Oncogenic mutations accumulating in many chromatin-associated proteins have been identified in different tumor types. With a mutation rate from 10 to 57%, ARID1A has been widely considered a tumor suppressor gene. However, whether this role is mainly due to its transcriptional-related activities or its ability to preserve genome integrity is still a matter of intense debate. Here, we show that ARID1A is largely dispensable for preserving enhancer-dependent transcriptional regulation, being ARID1B sufficient and required to compensate for ARID1A loss.
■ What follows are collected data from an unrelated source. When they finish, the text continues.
(** Appending a consumer of the current stage. *)
Lemma staged_snoc cs info n :
  staged cs -> info_stage_index info = n ->
  (forall c, c ∈ cs -> (info_stage_index c <= n)%nat) ->
  (n = 0%nat \/ exists c, c ∈ cs /\ (n <= S (info_stage_index c))%nat) ->
  (forall c, c ∈ cs -> info_stage_index c = n -> info_access c = info_access info) ->
  staged (cs ++ [info]).
Proof.
  intros [Hs Hc Ha] <- Hle Hprev Hacc. constructor.
  - intros i j c c' Hij Hi Hj. apply lookup_snoc_Some in Hi as [[Hi1 Hi]|[-> <-]], Hj as [[Hj1 Hj]|[-> <-]];
      [exact (Hs i j c c' Hij Hi Hj) | | lia | done]. apply Hle. by eapply list_elem_of_lookup_2.
  - intros c m Hin Hm. apply elem_of_app in Hin as [Hin| ->%list_elem_of_singleton].
    { destruct (Hc c m Hin Hm) as (c' & ? & ?). exists c'. set_solver. }
    destruct (decide (m = info_stage_index info)) as [->|Hne]; [exists info; set_solver|].
    destruct Hprev as [?|(c & Hin & Hc')]; [lia|]. destruct (Hc c m Hin ltac:(lia)) as (c' & ? & ?).
    exists c'. set_solver.
  - intros c c'. rewrite !elem_of_app, !list_elem_of_singleton. intros [Hin| ->] [Hin'| ->] Heq; [by apply Ha | by apply Hacc | | done].
    symmetry. by apply Hacc.
Qed.

(** A successful registration. *)
Lemma push_inv ts s info a s' :
  builder_inv (ts, s) -> info_stage_index info = current_stage_index s -> info_access info = a ->
  push s info a = Ok s' -> builder_inv (HasConsumers, s').
Proof.
  intros [Hst Hts] Hn Ha. unfold push. destruct (access_compatible _ _ _) eqn:Hac; [|done]. intros [= <-].
  rewrite access_compatible_spec in Hac.
  assert (Hle : forall c, c ∈ bs_consumers s -> (info_stage_index c <= current_stage_index s)%nat).
  { intros c Hc. destruct ts; cbn in Hts; [destruct Hts as [Hnil _]; rewrite Hnil in Hc; set_solver | by apply Hts |].
    apply Nat.lt_le_incl. by apply Hts. }
  split; cbn.
  - apply (staged_snoc _ _ (current_stage_index s)); try done; [|intros; rewrite Ha; auto].
    destruct ts; cbn in Hts; [left; apply Hts | right | right]; destruct Hts as [_ (c & Hc & Hcs)]; exists c; split; try done; lia.
  - split; [|exists info; split; [set_solver | done]].
    intros c [Hc| ->%list_elem_of_singleton]%elem_of_app; [by apply Hle | lia].
Qed.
We provide in vivo evidence that ARID1A is mainly required to preserve genomic integrity in adult tissues. ARID1A loss primarily results in DNA damage accumulation, interferon type I response activation, and chronic inflammation leading to tumor formation. Our data suggest that in healthy tissues, the increased genomic instability that follows ARID1A mutations and the selective pressure imposed by the microenvironment might result in the emergence of aggressive, possibly immune-resistant, tumors. RNA was extracted from whole liver tissue and isolated tumors. The genotypes of the study are the follow: WT, Arid1a KO, Arid1a/b DKO mice, Arid1a KO/BcatEXON (liver tumor samples). Mouse liver samples were collected at two different time points (at 9 days and 30 days from Tamoxifen injection). A set of mice were also injected with an NR1L3 agonist (referred as TC in the file names). 2 biological replicates per condition.